--- START ---

(** C6: an inode that is written is read back, on a device that transfers at once.  [write_inode] and then [read_inode] of the
    same number into another entry of the table: the entry has the mode, owner, size, time, links
    and blocks that were written, the first one is clean, every other block of the device holds
    what it did, and so do the other bytes of the inode's block. *)
Theorem inode_roundtrip s i j n m sb S (z := inode_block S (i_num n)) (o := inode_offset (i_num n)) : roomy s ->
  inode_table s !! i = Some n -> inode_table s !! j = Some m -> i <> j -> i_lock n = 0 -> i_lock m = 0 -> i_dirt n <> 0 ->
  i_dev m = dev -> i_num m = i_num n -> mounted s sb S -> inode_home s S n -> disk_typed n ->
  wchan (kern s) !! i_wait i = None -> wchan (kern s) !! i_wait j = None ->
  wp (write_inode i ;;; read_inode j) (fun _ s' =>
    inode_table s' = <[j := with_disk n m]> (<[i := n <| i_dirt := 0 |>]> (inode_table s)) /\
    (forall z', 0 <= z' < blocks s -> z' <> z -> view s' z' = view s z') /\
    (forall k, 0 <= k < o \/ o + 32 <= k -> byte (view s' z) k = byte (view s z) k) /\ spare s') s.
Proof.
  intros Hr Hi Hj Hij Hln Hlm Hdirt Hdm Hnum Hm Hh Ht Hwi Hwj.
  pose proof (view_length s z (sp_serving s (proj1 Hr)) (proj2 Hh)) as Hlen. apply wp_bind.
  eapply wp_mono; [by apply (write_inode_run s i n sb S)|]. cbv beta. fold z o. set (d := blit o (d_inode_bytes n) (view s z)).
  intros _ s1 (Hs1 & [B1 V1] & Ei & Ek & Es). pose proof Hh as [Hd Hz]. fold z in Hz. pose proof (inode_offset_range (i_num n)) as Ho. fold o in Ho.
  assert (inode_table s1 !! j = Some m) as Hj1 by (rewrite Ei; by rewrite list_lookup_insert_ne).
  eapply wp_mono; [apply (read_inode_run s1 j m sb S)|]; try done.
  - destruct Hm as [M1 M2 M3 M4 M5]. split; rewrite ?Es; done.
  - split; [done|]. rewrite Hnum, B1. exact Hz.
  - by rewrite Ek.
  - cbv beta. rewrite Hnum. fold z o. intros _ s2 (Hs2 & [B2 V2] & Ei2 & _ & _).
    assert (view s1 z = d) as Hvz by (rewrite V1 by done; by rewrite decide_True).
    split; [|split; [|split; [|done]]].
    + rewrite Ei2, Hvz, Ei. f_equal. apply d_inode_read_bytes; [lia|rewrite Hlen; lia|done].
    + intros z' Hr' Hne. rewrite V2, V1 by lia. by rewrite decide_False.
    + intros k Hk. rewrite V2, Hvz by (by rewrite B1). unfold d. rewrite byte_blit by (change (length (d_inode_bytes n)) with 32%nat; rewrite ?Hlen; lia).
      change (length (d_inode_bytes n)) with 32%nat. rewrite decide_False by lia. done.
Qed.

--- END ---

_Task directions_
Return each line above precisely as written.

_Solution_
(** C6: an inode that is written is read back, on a device that transfers at once.  [write_inode] and then [read_inode] of the
    same number into another entry of the table: the entry has the mode, owner, size, time, links
    and blocks that were written, the first one is clean, every other block of the device holds
    what it did, and so do the other bytes of the inode's block. *)
Theorem inode_roundtrip s i j n m sb S (z := inode_block S (i_num n)) (o := inode_offset (i_num n)) : roomy s ->
  inode_table s !! i = Some n -> inode_table s !! j = Some m -> i <> j -> i_lock n = 0 -> i_lock m = 0 -> i_dirt n <> 0 ->
  i_dev m = dev -> i_num m = i_num n -> mounted s sb S -> inode_home s S n -> disk_typed n ->
  wchan (kern s) !! i_wait i = None -> wchan (kern s) !! i_wait j = None ->
  wp (write_inode i ;;; read_inode j) (fun _ s' =>
    inode_table s' = <[j := with_disk n m]> (<[i := n <| i_dirt := 0 |>]> (inode_table s)) /\
    (forall z', 0 <= z' < blocks s -> z' <> z -> view s' z' = view s z') /\
    (forall k, 0 <= k < o \/ o + 32 <= k -> byte (view s' z) k = byte (view s z) k) /\ spare s') s.
Proof.
  intros Hr Hi Hj Hij Hln Hlm Hdirt Hdm Hnum Hm Hh Ht Hwi Hwj.
  pose proof (view_length s z (sp_serving s (proj1 Hr)) (proj2 Hh)) as Hlen. apply wp_bind.
  eapply wp_mono; [by apply (write_inode_run s i n sb S)|]. cbv beta. fold z o. set (d := blit o (d_inode_bytes n) (view s z)).
  intros _ s1 (Hs1 & [B1 V1] & Ei & Ek & Es). pose proof Hh as [Hd Hz]. fold z in Hz. pose proof (inode_offset_range (i_num n)) as Ho. fold o in Ho.
  assert (inode_table s1 !! j = Some m) as Hj1 by (rewrite Ei; by rewrite list_lookup_insert_ne).
  eapply wp_mono; [apply (read_inode_run s1 j m sb S)|]; try done.
  - destruct Hm as [M1 M2 M3 M4 M5]. split; rewrite ?Es; done.
  - split; [done|]. rewrite Hnum, B1. exact Hz.
  - by rewrite Ek.
  - cbv beta. rewrite Hnum. fold z o. intros _ s2 (Hs2 & [B2 V2] & Ei2 & _ & _).
    assert (view s1 z = d) as Hvz by (rewrite V1 by done; by rewrite decide_True).
    split; [|split; [|split; [|done]]].
    + rewrite Ei2, Hvz, Ei. f_equal. apply d_inode_read_bytes; [lia|rewrite Hlen; lia|done].
    + intros z' Hr' Hne. rewrite V2, V1 by lia. by rewrite decide_False.
    + intros k Hk. rewrite V2, Hvz by (by rewrite B1). unfold d. rewrite byte_blit by (change (length (d_inode_bytes n)) with 32%nat; rewrite ?Hlen; lia).
      change (length (d_inode_bytes n)) with 32%nat. rewrite decide_False by lia. done.
Qed.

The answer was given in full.